Segundo o ministério, “a vacina demonstrou capacidade de ativar todo o sistema imunológico” nos testes pré-clínicos. ?

No ICB-USP (Instituto de Ciências Biomédicas da USP), por exemplo, a equipe coordenada pelo biólogo Gustavo Cabral de Miranda está trabalhando com um sistema baseado nas chamadas VLPs (sigla inglesa de “partículas semelhantes a vírus”). É algo como uma “casca de vírus”, que carrega consigo a proteína do causador da Covid-19 que o ajuda a se conectar às células humanas que invade. A ideia é que, em contato com essa molécula e com o falso vírus, o organismo dos pacientes consiga aprender a se defender do Sars-CoV-2, impedindo que a pessoa desenvolva a doença.

“Por ser um vírus ‘fake’, podemos considerar que é uma abordagem mais segura, com menos efeitos colaterais”, diz o pesquisador. “Além disso, a gente pode ‘brincar’ com essa partícula, adicionando a ela elementos que direcionem a resposta do sistema imune [de defesa do organismo] da maneira desejada. E é algo que pode ser adaptado com facilidade para outros vírus no futuro.”

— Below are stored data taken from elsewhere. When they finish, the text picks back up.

Lemma handle_eq g s b n rsp cap x a :
  slot_wf g s → bytes b → 0 ≤ n ≤ len b → BOOT_STATUS_RSP_LEN ≤ cap ≤ len rsp →
  boot_handle (Ptr (ctx_of g s)) (Ptr b) n (Ptr rsp) cap (Ptr x) (Ptr a) =
    Some (boot_answer g s (decode (slice 0 n b)) rsp).
Proof.
  intros Hwf Hb Hn Hcap. unfold boot_handle.
  assert (len (slice 0 n b) = n) as Hls by (apply len_slice; lia).
  pose proof (bytes_slice 0 n b Hb) as Hsb. 
  assert (slice 0 n b ++ drop (Z.to_nat n) b = b) as Happ by apply take_drop.
  revert Hls Hsb Happ. generalize (slice 0 n b) (drop (Z.to_nat n) b). intros c rest Hls Hsb <-. clear Hn.
  subst n. destruct (Z.ltb_spec (len c) 4) as [Hsmall|H4].
  { unfold len in Hsmall. do 4 (destruct c as [|? c]; [done|]). cbn in Hsmall. lia. }
  assert (4 ≤ length c)%nat as Hl by (unfold len in H4; lia).
  do 4 (destruct c as [|? c]; [cbn in Hl; lia|]). clear Hl H4.
  do 4 (apply bytes_cons in Hsb; destruct Hsb as [? Hsb]).
  cbn [decode]. cbn [app]. 
  set (r := z :: z0 :: z1 :: z2 :: c ++ rest). change (rd r 0) with (Some z). change (rd r 1) with (Some z0).
  change (rd r 2) with (Some z1). change (rd r 3) with (Some z2). bind_simpl.
  destruct (z =? BOOT_CLA); [|done]. cbn [negb].
  destruct c as [|x0 [|x1 c]].
  - change (5 <? len [z; z0; z1; z2]) with false. change (len [z; z0; z1; z2] =? 5) with false. cbv iota.
    apply boot_switch_eq; try done. by left.
  - change (5 <? len [z; z0; z1; z2; x0]) with false. change (len [z; z0; z1; z2; x0] =? 5) with true. cbv iota.
    change (rd r 4) with (Some x0). bind_simpl. destruct (_ && _); [done|]. apply boot_switch_eq; try done. by left.
  - assert (len (z :: z0 :: z1 :: z2 :: x0 :: x1 :: c) = 5 + len (x1 :: c)) as -> by (rewrite !len_cons; lia).
    pose proof (len_nonneg c). pose proof (len_cons x1 c).
    replace (5 <? 5 + len (x1 :: c)) with true by lia. change (rd r 4) with (Some x0). bind_simpl.
    replace (5 + len (x1 :: c) - 5) with (len (x1 :: c)) by lia.
    destruct (Z.eqb_spec x0 0); [done|]. destruct (Z.eqb_spec x0 (len (x1 :: c))) as [Hx|]; [|done]. cbn [negb orb].
    apply bytes_cons in Hsb as [Hx0 Hsb].
    apply boot_switch_eq; try done. right. exists ((x1 :: c) ++ rest). split; [done|].
    split; [by apply bytes_app; [|apply (Forall_app _ (z :: z0 :: z1 :: z2 :: x0 :: x1 :: c))]|].
    split; [unfold is_u8 in *; lia|]. split; [rewrite len_app; pose proof (len_nonneg rest); lia|].
    rewrite Hx. unfold slice, len. rewrite Nat2Z.id. symmetry. apply (take_app_length (x1 :: c)).
Qed.
(* ===== verification/BootMain.v ===== *)
(** * The boot ROM (src/hal/arm-scv1/boot_main.c)

    Power-up of the OS slot, the boot decision, the loader over the serial link
    and the hand-over to the image; and what a host sees of it. *)

From stdpp Require Import strings.
From S2P Require Import Prelude OsMem Crc16 Hal ArmHal ArmIo CFlash BootHdr BootLoader BootSafety.
#[local] Open Scope Z_scope.

Definition boot_atr_bytes : list Z := [0x3B; 0x94; 0x11; 0x00; 0x42; 0x4F; 0x4F; 0x54].

Definition OSFLASH_FILE : string := "card_osflash.bin".
Definition OSHDR_FILE : string := "card_oshdr.bin".
Definition BOOTSEL_FILE : string := "card_bootsel.bin".

Definition bootsel_asserted (h : semihost) : option bool :=
  if negb (sh_available h) then Some false else
  '(n, _) ← semihost_load h BOOTSEL_FILE [0] 1;
  Some (0 <=? n).

(** The slot's two regions after power-up. *)
Definition slot_power_on (h : semihost) (fl hd : list Z) : option (list Z * list Z) :=
  let blank fl hd :=
    fl ← foreach (upto SCV1_OSFLASH_SIZE) (λ i b, wr b i 0xFF) fl;
    hd ← foreach (upto SCV1_OSHDR_SIZE) (λ i b, wr b i 0xFF) hd;
    Some (fl, hd) in
  if sh_available h then
    '(a, fl) ← semihost_load h OSFLASH_FILE fl SCV1_OSFLASH_SIZE;
    '(b, hd) ← semihost_load h OSHDR_FILE hd SCV1_OSHDR_SIZE;
    if (0 <? a) && (0 <? b) then Some (fl, hd) else blank fl hd
  else blank fl hd.

(** [g_dirty] and the files afterwards. *)
Definition slot_flush (h : semihost) (dirty : bool) (c : boot_ctx) : option (semihost * bool) :=
  if negb dirty || negb (sh_available h) then Some (h, dirty) else
  fl ← deref (osflash c);
  hd ← deref (oshdr c);
  '(_, h) ← semihost_store h OSFLASH_FILE fl SCV1_OSFLASH_SIZE;
  '(_, h) ← semihost_store h OSHDR_FILE hd SCV1_OSHDR_SIZE;
  Some (h, false).

(** [g_ctx.erased = false; g_ctx.high_water = 0;] *)
Definition ctx_reset (c : boot_ctx) : boot_ctx := set_high_water (set_erased c false) 0.

(** How the boot ROM ends: it hands the core to the image in the slot (it does
    not come back), the link closed, or it waits for the link. *)
Inductive boot_exit := BootJump | BootLinkClosed | BootWaiting.

(** One command taken off the link: the response is sent, and the loader says
    whether to hand over. *)
Definition loader_command (h : semihost) (c : boot_ctx) (cmd : list Z) (n : Z) (rsp : list Z) (dirty : bool)
    (out : list Z) : option (boot_action * semihost * boot_ctx * list Z * bool * list Z) :=
  r ← boot_handle (Ptr c) (Ptr cmd) n (Ptr rsp) BOOT_STATUS_RSP_LEN (Ptr 0) (Ptr BOOT_ACT_NONE);
  c ← deref (b_ctx r);
  rsp ← deref (b_rsp r);
  rsplen ← deref (b_rsp_len r);
  act ← deref (b_action r);
  let dirty := if b_sw r =? 0x9000 then true else dirty in
  rsp ← wr rsp rsplen (u8 (Z.shiftr (b_sw r) 8));
  rsp ← wr rsp (u32 (rsplen + 1)) (u8 (b_sw r));
  '(_, out) ← hal_card_send out (Ptr rsp) (u32 (rsplen + 2));
  match act with
  | BOOT_ACT_RESTART => '(h, dirty) ← slot_flush h dirty c; Some (act, h, c, rsp, dirty, out)
  | BOOT_ACT_NONE => Some (act, h, c, rsp, dirty, out)
  end.

(** The loop of the loader; one unit of fuel a turn, and every turn that does
    not wait consumes input. *)
Fixpoint loader_loop (fuel : nat) (input : list Z) (h : semihost) (c : boot_ctx) (cmd rsp : list Z) (dirty : bool)
    (out : list Z) : option (boot_exit * semihost * boot_ctx * list Z) :=
  match fuel with
  | O => None
  | S fuel =>
      r ← hal_card_receive boot_atr_bytes input (Ptr cmd) (5 + BOOT_BLOCK_SIZE) (Ptr 0) out;
      match r with
      | RxWaiting _ out => Some (BootWaiting, h, c, out)
      | RxReturn st n cmd out rest =>
          match st with
          | HAL_ERR_LINK_DOWN =>
              '(h, dirty) ← slot_flush h dirty c;
              Some (BootLinkClosed, h, c, out)
          | HAL_CARD_RESET =>
              '(h, dirty) ← slot_flush h dirty c;
              strap ← bootsel_asserted h;
              jump ← (if negb strap then
                        '(st, _) ← boot_slot_check (oshdr c) SCV1_OSHDR_SIZE (osflash c) SCV1_OSFLASH_SIZE (Ptr boot_hdr_zero);
                        Some (bool_decide (st = BOOT_SLOT_ACTIVE))
                      else Some false);
              if (jump : bool) then Some (BootJump, h, c, out)
              else loader_loop fuel rest h (ctx_reset c) cmd rsp dirty out
          | HAL_OK =>
              '(act, h, c, rsp, dirty, out) ← loader_command h c cmd n rsp dirty out;
              match act with
              | BOOT_ACT_RESTART => Some (BootJump, h, c, out)
              | BOOT_ACT_NONE => loader_loop fuel rest h c cmd rsp dirty out
              end
          | _ => loader_loop fuel rest h c cmd rsp dirty out
          end
      end
  end.

(** *** Reporting *)

Definition put_hex8 (out : list Z) (b : Z) : option (list Z) :=
  let d := chars "0123456789ABCDEF" in
  s0 ← rd d (Z.land (Z.shiftr b 4) 0x0F);
  s1 ← rd d (Z.land b 0x0F);
  Some (out ++ [s0; s1]).

Definition put_u32 (v : Z) : list Z := if v =? 0 then [48] else dec_digits 10 v [].

Definition slot_name (st : boot_slot_state) : string :=
  match st with
  | BOOT_SLOT_BLANK => "BLANK (no OS loaded)"
  | BOOT_SLOT_LOADED => "LOADED (not activated)"
  | BOOT_SLOT_ACTIVE => "ACTIVE"
  | BOOT_SLOT_DAMAGED => "DAMAGED (header or image failed CRC)"
  end.

Definition boot_banner (st : boot_slot_state) (h : boot_hdr) (strap persistent : bool) : option (list Z) :=
  let out := chars "SCV1 BOOT ROM v1  (mask ROM, 8 KB at 0x00000000)" ++ CRLF ++ chars "OS slot: 0x00002000  " ++
    put_u32 (SCV1_OSFLASH_SIZE / 1024) ++ chars " KB" ++ CRLF ++ chars "State:   " ++ chars (slot_name st) ++ CRLF in
  out ← match st with
    | BOOT_SLOT_LOADED | BOOT_SLOT_ACTIVE =>
        let out := out ++ chars "Image:   " ++ put_u32 (h_length h) ++ chars " bytes, CRC " in
        out ← put_hex8 out (u8 (Z.shiftr (h_image_crc h) 8));
        out ← put_hex8 out (u8 (h_image_crc h));
        Some (out ++ CRLF)
    | _ => Some out
    end;
  let out := if strap then out ++ chars "BOOTSEL: held -- staying in the loader" ++ CRLF else out in
  Some (out ++ chars "ATR:     3B 94 11 00 42 4F 4F 54" ++ CRLF ++
    chars (if persistent then "Slot:    persistent (semihosting)" else "Slot:    volatile (no semihosting host)") ++ CRLF ++
    chars "Waiting for loader APDUs (CLA 80)..." ++ CRLF).

(** [main]: how it ends, the debugger's files, the two regions of the slot and
    what was sent.  The buffers of the loop are static storage. *)
Definition boot_main (h : semihost) (fl hd input : list Z)
    : option (boot_exit * semihost * list Z * list Z * list Z) :=
  '(fl, hd) ← slot_power_on h fl hd;
  '(st, hp) ← boot_slot_check (Ptr hd) SCV1_OSHDR_SIZE (Ptr fl) SCV1_OSFLASH_SIZE (Ptr boot_hdr_zero);
  hdr ← deref hp;
  strap ← bootsel_asserted h;
  ok ← (if negb strap && bool_decide (st = BOOT_SLOT_ACTIVE) then
          boot_image_plausible (Ptr fl) (h_length hdr) SCV1_OSFLASH_BASE SCV1_SRAM_BASE SCV1_SRAM_SIZE
        else Some false);
  if (ok : bool) then
    Some (BootJump, h, fl, hd, chars "SCV1 BOOT ROM: OS slot ACTIVE, starting OS" ++ CRLF)
  else
    out ← boot_banner st hdr strap (sh_available h);
    c ← deref (boot_ctx_init (Ptr (BootCtx NULL 0 NULL 0 0 0 0 0 0 false)) (Ptr fl) SCV1_OSFLASH_SIZE (Ptr hd) SCV1_OSHDR_SIZE
                 SCV1_CFLASH_PAGE SCV1_OSFLASH_BASE SCV1_SRAM_BASE SCV1_SRAM_SIZE);
    '(ex, h, c, out) ← loader_loop (S (length input)) input h c (replicate (Z.to_nat (5 + BOOT_BLOCK_SIZE)) 0)
      (replicate (Z.to_nat (BOOT_STATUS_RSP_LEN + 2)) 0) false out;
    fl ← deref (osflash c);
    hd ← deref (oshdr c);
    match ex with
    | BootLinkClosed => Some (ex, h, fl, hd, out ++ chars "boot loader: link closed" ++ CRLF)
    | _ => Some (ex, h, fl, hd, out)
    end.

(** ** One command over the link *)

Definition rom_geometry : geometry := Geometry SCV1_CFLASH_PAGE SCV1_OSFLASH_BASE SCV1_SRAM_BASE SCV1_SRAM_SIZE.

Record rom_wf (s : slot) : Prop := {
  rw_slot : slot_wf rom_geometry s;
  rw_flash : len (s_flash s) = SCV1_OSFLASH_SIZE;
  rw_hdr : len (s_hdr s) = SCV1_OSHDR_SIZE
}.

Definition rom_ctx (s : slot) : boot_ctx := ctx_of rom_geometry s.

Lemma boot_spec_len g s c :
  slot_wf g s → cmd_ok c →
  len (s_flash (boot_spec g s c).2) = len (s_flash s) ∧ len (s_hdr (boot_spec g s c).2) = len (s_hdr s).
Proof.
  intros Hwf Hc. pose proof (sw_hdr_size _ _ Hwf). pose proof (sw_flash_size _ _ Hwf). unfold BOOT_HDR_SIZE in *.
  destruct c as [sw| | |off d|d| |]; cbn [boot_spec]; try done.
  - cbn. rewrite !len_erased by lia. done.
  - destruct Hc as [Hoff Hd]. repeat case_if; try done. cbn. rewrite len_splice by lia. done.
  - do 7 (destruct d as [|? d]; try done). case_if; [done|]. unfold verify_spec. repeat case_if; try done. cbn [snd s_flash s_hdr].
    rewrite len_splice; rewrite ?len_hdr_bytes; unfold BOOT_HDR_SIZE; done || lia.
  - destruct (slot_state _ _).1; try done. cbn [snd s_flash s_hdr]. change (len [0; 0]) with 2 in *.
    rewrite len_splice by (change (len [0; 0]) with 2; lia). done.
  - by destruct (slot_state _ _).1.
Qed.

Lemma rom_step s c : rom_wf s → cmd_ok c → rom_wf (boot_spec rom_geometry s c).2.
Proof.
  intros [Hwf Hf Hh] Hc. destruct (boot_spec_len _ _ _ Hwf Hc). split; [by apply boot_spec_wf|congruence..].
Qed.

(** The response on the link: the data of GET STATUS, then the status word. *)
Definition response (s : slot) (c : boot_cmd) (sw : Z) : list Z :=
  (if decide (c = CmdStatus) then status_bytes s else []) ++ [u8 (Z.shiftr sw 8); u8 sw].

Lemma append_sw b n (hi lo : Z) :
  0 ≤ n → n + 2 ≤ len b →
  ∃ b1 b2, wr b n hi = Some b1 ∧ wr b1 (n + 1) lo = Some b2 ∧ len b2 = len b ∧
    slice 0 (n + 2) b2 = slice 0 n b ++ [hi; lo] ∧ (bytes b → is_u8 hi → is_u8 lo → bytes b2).
Proof.
  intros Hn Hl. eexists _, _. split; [apply wr_some; lia|].
  split; [apply wr_some; unfold len; rewrite length_insert; unfold len in Hl; lia|].
  split; [unfold len; by rewrite !length_insert|]. split; [|intros; by repeat apply Forall_insert].
  apply list_eq. intros i. rewrite lookup_slice by lia.
  assert (Z.of_nat (length (slice 0 n b)) = n) as Hs by (apply (len_slice 0 n b); lia). unfold len in Hl.
  destruct (decide (Z.of_nat i < n)).
  - rewrite decide_True, lookup_app_l by lia. rewrite lookup_slice, decide_True by lia.
    rewrite !list_lookup_insert_ne by lia. done.
  - rewrite lookup_app_r by lia. destruct (decide (i = Z.to_nat n)) as [->|]; [|destruct (decide (i = S (Z.to_nat n))) as [->|]].
    + rewrite decide_True by lia. replace (Z.to_nat n - length (slice 0 n b))%nat with 0%nat by lia.
      rewrite list_lookup_insert_ne by lia. replace (Z.to_nat 0 + Z.to_nat n)%nat with (Z.to_nat n) by lia.
      apply list_lookup_insert_eq. lia.
    + rewrite decide_True by lia. replace (S (Z.to_nat n) - length (slice 0 n b))%nat with 1%nat by lia.
      replace (Z.to_nat (n + 1)) with (Z.to_nat 0 + S (Z.to_nat n))%nat by lia.
      apply list_lookup_insert_eq. rewrite length_insert. lia.
    + rewrite decide_False by lia. symmetry. apply lookup_ge_None_2. cbn. lia.
Qed.
(** * health-policy-mapper: job state machine, checkpoint log and aggregator

    A shallow embedding of the Python sources
    - [domain/entities/job.py]                 (module [Job])
    - [domain/value_objects/column.py]         (module [Column])
    - [presentation/parsers/column_parser.py]  (module [ColumnParser])
    - [application/use_cases/aggregator.py]    (module [Aggregator])
    - [application/use_cases/llm_processor.py] and
      [application/use_cases/job_lifecycle.py] (module [JobLifecycle])
    together with the properties of the specification that concern them.

    Modelling conventions.
    - A Python [str] is a Rocq [string]; a character is a code point below
      256 (all literals of the sources are ASCII).
    - A pandas cell is [NaN] (null) or [Str s]; [astype_str] is
      [.astype(str)], under which a null prints as ["nan"].
    - A method that may raise runs in the small state-and-exception monad
      [M]: it returns the outcome together with the object after the call.
    - The raw CSV of a job is modelled at the level of its data lines: no
      entry for a path that does not exist, the list of the lines written
      otherwise, each line keyed by the field names of the header.  How
      [pd.read_csv] turns the text of a cell into a value (nulls, numbers)
      belongs to pandas; it is the parameter [read_text] of the lifecycle.
    - The calls of one run are sequential, as in the sources; two runs of
      the same job at the same time are not modelled. *)

From Stdlib Require Import ZArith Ascii String.
From stdpp Require Import base decidable option list strings gmap sorting.

Local Open Scope string_scope.
Local Open Scope Z_scope.

(* ===================================================================== *)
(** ** Python strings *)
(* ===================================================================== *)

Module Py.

Definition code (c : ascii) : N := N_of_ascii c.

(** [str.isspace] on one character, which is also the class [\s] of [re]
    on [str] patterns: TAB..CR, FS..US, space, NEL and NBSP. *)
Definition isspace (c : ascii) : bool :=
  let n := code c in
  (((9 <=? n) && (n <=? 13)) || ((28 <=? n) && (n <=? 32))
   || (n =? 133) || (n =? 160))%N.

(** [str.lower] on one character. *)
Definition lower_char (c : ascii) : ascii :=
  let n := code c in
  if (((65 <=? n) && (n <=? 90))
      || ((192 <=? n) && (n <=? 222) && negb (n =? 215)))%N
  then ascii_of_N (n + 32) else c.

Fixpoint lower (s : string) : string :=
  match s with
  | EmptyString => EmptyString
  | String c s' => String (lower_char c) (lower s')
  end.

Fixpoint lstrip (s : string) : string :=
  match s with
  | EmptyString => EmptyString
  | String c s' => if isspace c then lstrip s' else s
  end.

Fixpoint rstrip (s : string) : string :=
  match s with
  | EmptyString => EmptyString
  | String c s' =>
      match rstrip s' with
      | EmptyString => if isspace c then EmptyString else String c EmptyString
      | r => String c r
      end
  end.

(** [s.strip()] *)
Definition strip (s : string) : string := rstrip (lstrip s).

(** [s.replace(old, new)] for a one-character [old], the only form the
    sources use. *)
Fixpoint replace (old : ascii) (new : string) (s : string) : string :=
  match s with
  | EmptyString => EmptyString
  | String c s' =>
      if decide (c = old) then new ++ replace old new s'
      else String c (replace old new s')
  end.

(** [s.endswith(suffix)] *)
Definition endswith (s suffix : string) : bool :=
  let n := String.length s in
  let k := String.length suffix in
  (k <=? n)%nat && String.eqb (String.substring (n - k) k s) suffix.

(** [sep.join(l)] *)
Fixpoint join (sep : string) (l : list string) : string :=
  match l with
  | [] => EmptyString
  | [x] => x
  | x :: l' => x ++ sep ++ join sep l'
  end.

(** [re.split(r",\s*", s)]: a separator is a comma and the white space
    that follows it.  [skip] holds right after a comma, while the
    separator may still grow; [cur] is the piece being read. *)
Fixpoint split_go (skip : bool) (cur : string) (s : string) : list string :=
  match s with
  | EmptyString => [cur]
  | String c s' =>
      if skip && isspace c then split_go true cur s'
      else if decide (c = ","%char) then cur :: split_go true EmptyString s'
      else split_go false (cur ++ String c EmptyString) s'
  end.

Definition split_comma (s : string) : list string :=
  split_go false EmptyString s.

(** [sorted(l)] on strings: the order of code points, lexicographic. *)
Definition sorted (l : list string) : list string := merge_sort String.le l.

(** [sorted(list(set(l)))]: the distinct elements, in order. *)
Definition sorted_set (l : list string) : list string :=
  sorted (remove_dups l).

(** Truth value of a [str]: non-empty. *)
Definition truthy (s : string) : bool := negb (String.eqb s EmptyString).

End Py.

(* ===================================================================== *)
(** ** Exceptions and the method monad *)
(* ===================================================================== *)

(** The [detail] of the HTTP errors raised at the submission boundary; the
    constructor records which message it is and the data it is built from. *)
Inductive http_detail : Type :=
| InvalidColumnsJson                      (* "Invalid columns JSON: ..." *)
| ColumnsPayloadNotList                   (* "Columns payload must be a JSON list" *)
| InvalidColumnAtIndex (idx : nat)        (* "Invalid column at index {idx}: ..." *)
| InvalidColumnName (idx : nat) (name : string)
                                          (* "Invalid column at index {idx} (name=...): ..." *)
| DuplicateColumnNames (names : list string)
                                          (* "Duplicate column names: {sorted(dups)}" *)
| FilenameMissing.                        (* "Filename missing" *)

Inductive exn : Type :=
| ValueError (msg : string)
| InvalidColumnNameError (msg : string)   (* a subclass of ValueError *)
| KeyError (msg : string)
| RuntimeError (msg : string)
| FileNotFoundError (msg : string)
| HTTPException (status_code : Z) (detail : http_detail).

Inductive res (A : Type) : Type :=
| Ok (a : A)
| Raise (e : exn).
Arguments Ok {A} a.
Arguments Raise {A} e.

Definition is_ok {A} (r : res A) : bool :=
  match r with Ok _ => true | Raise _ => false end.

(** A method on an object of type [S]: outcome and object after the call. *)
Definition M (S A : Type) : Type := S -> res A * S.

Definition ret {S A} (a : A) : M S A := fun s => (Ok a, s).
Definition raise {S A} (e : exn) : M S A := fun s => (Raise e, s).
Definition bind {S A B} (m : M S A) (k : A -> M S B) : M S B :=
  fun s => match m s with
           | (Ok a, s') => k a s'
           | (Raise e, s') => (Raise e, s')
           end.
Definition get {S} : M S S := fun s => (Ok s, s).
Definition modify {S} (f : S -> S) : M S unit := fun s => (Ok tt, f s).

Declare Scope method_scope.
Delimit Scope method_scope with method.
Notation "x <- m ;; k" := (bind m (fun x => k))
  (at level 62, m at level 61, right associativity) : method_scope.
Notation "m ;;; k" := (bind m (fun _ => k))
  (at level 62, right associativity) : method_scope.

(* ===================================================================== *)
(** ** pandas data frames *)
(* ===================================================================== *)

Inductive cell : Type :=
| NaN
| Str (s : string).

Global Instance cell_eq_dec : EqDecision cell.
Proof. solve_decision. Defined.

Global Instance cell_inhabited : Inhabited cell := populate NaN.

(** [.astype(str)] on one cell *)
Definition astype_str (c : cell) : string :=
  match c with NaN => "nan" | Str s => s end.

(** [pd.notna] *)
Definition notna (c : cell) : bool :=
  match c with NaN => false | Str _ => true end.

(** A frame: the column labels and the rows, each row holding its cells in
    the order of the labels. *)
Record DataFrame : Type := mkDataFrame {
  df_columns : list string;
  df_rows : list (list cell)
}.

Isso valeria, inclusive, para as temidas novas variantes do coronavírus – bastaria atualizar a versão da proteína. “Eu até brinquei com uma doutoranda que veio trabalhar com a gente: precisamos pensar em como formular isso de um jeito capaz de lidar com as novas variantes. Ela me perguntou: ‘Que variantes?’. Respondi: as que certamente vão aparecer”, diz Miranda.

Segundo ele, o trabalho, financiado pela Fapesp (Fundação de Amparo à Pesquisa do Estado de São Paulo), obteve resultados promissores em testes com camundongos. Cabral diz esperar que os dados lhe garantam financiamento para estudos com primatas e, mais tarde, com seres humanos.

Resultados igualmente animadores têm vindo do trabalho de cientistas da Fiocruz (Fundação Oswaldo Cruz) mineira e da UFMG (Universidade Federal de Minas Gerais), diz Ricardo Gazzinelli, pesquisador ligado a ambas as instituições.

A equipe começou os trabalhos testando a viabilidade de diferentes plataformas, mas acabou optando por dar continuidade aos testes de uma vacina feita com uma proteína-quimera, que recebe essa denominação por resultar de uma fusão de duas moléculas diferentes que existem no Sars-CoV-2 natural (tal como a Quimera mitológica, que era formada por partes de diferentes animais).

Por estarem tentando obter patentes (registros de propriedade intelectual) relativas aos componentes da vacina, os pesquisadores ainda não podem dar muitos detalhes sobre a composição da molécula, embora adiantem que ela também inclui a proteína usada pelo vírus para se ligar às células.

Além disso, como forma de estimular ainda mais a preparação do sistema imune dos pacientes, o imunizante incluirá um pedaço sintético de material genético viral, uma molécula de RNA (“prima” do DNA) de fita dupla, tal como existe em certos vírus (não é o caso do causador da Covid-19, que tem fita simples).

“Pelo que vimos até agora, trata-se de uma combinação muito imunogênica [capaz de produzir imunidade], não apenas protegendo todos os animais vacinados como evitando qualquer manifestação clínica da doença”, afirma Gazzinelli. O próximo passo será a produção de um lote piloto do produto, que tenha condições de ser utilizado em futuros testes com pacientes humanos.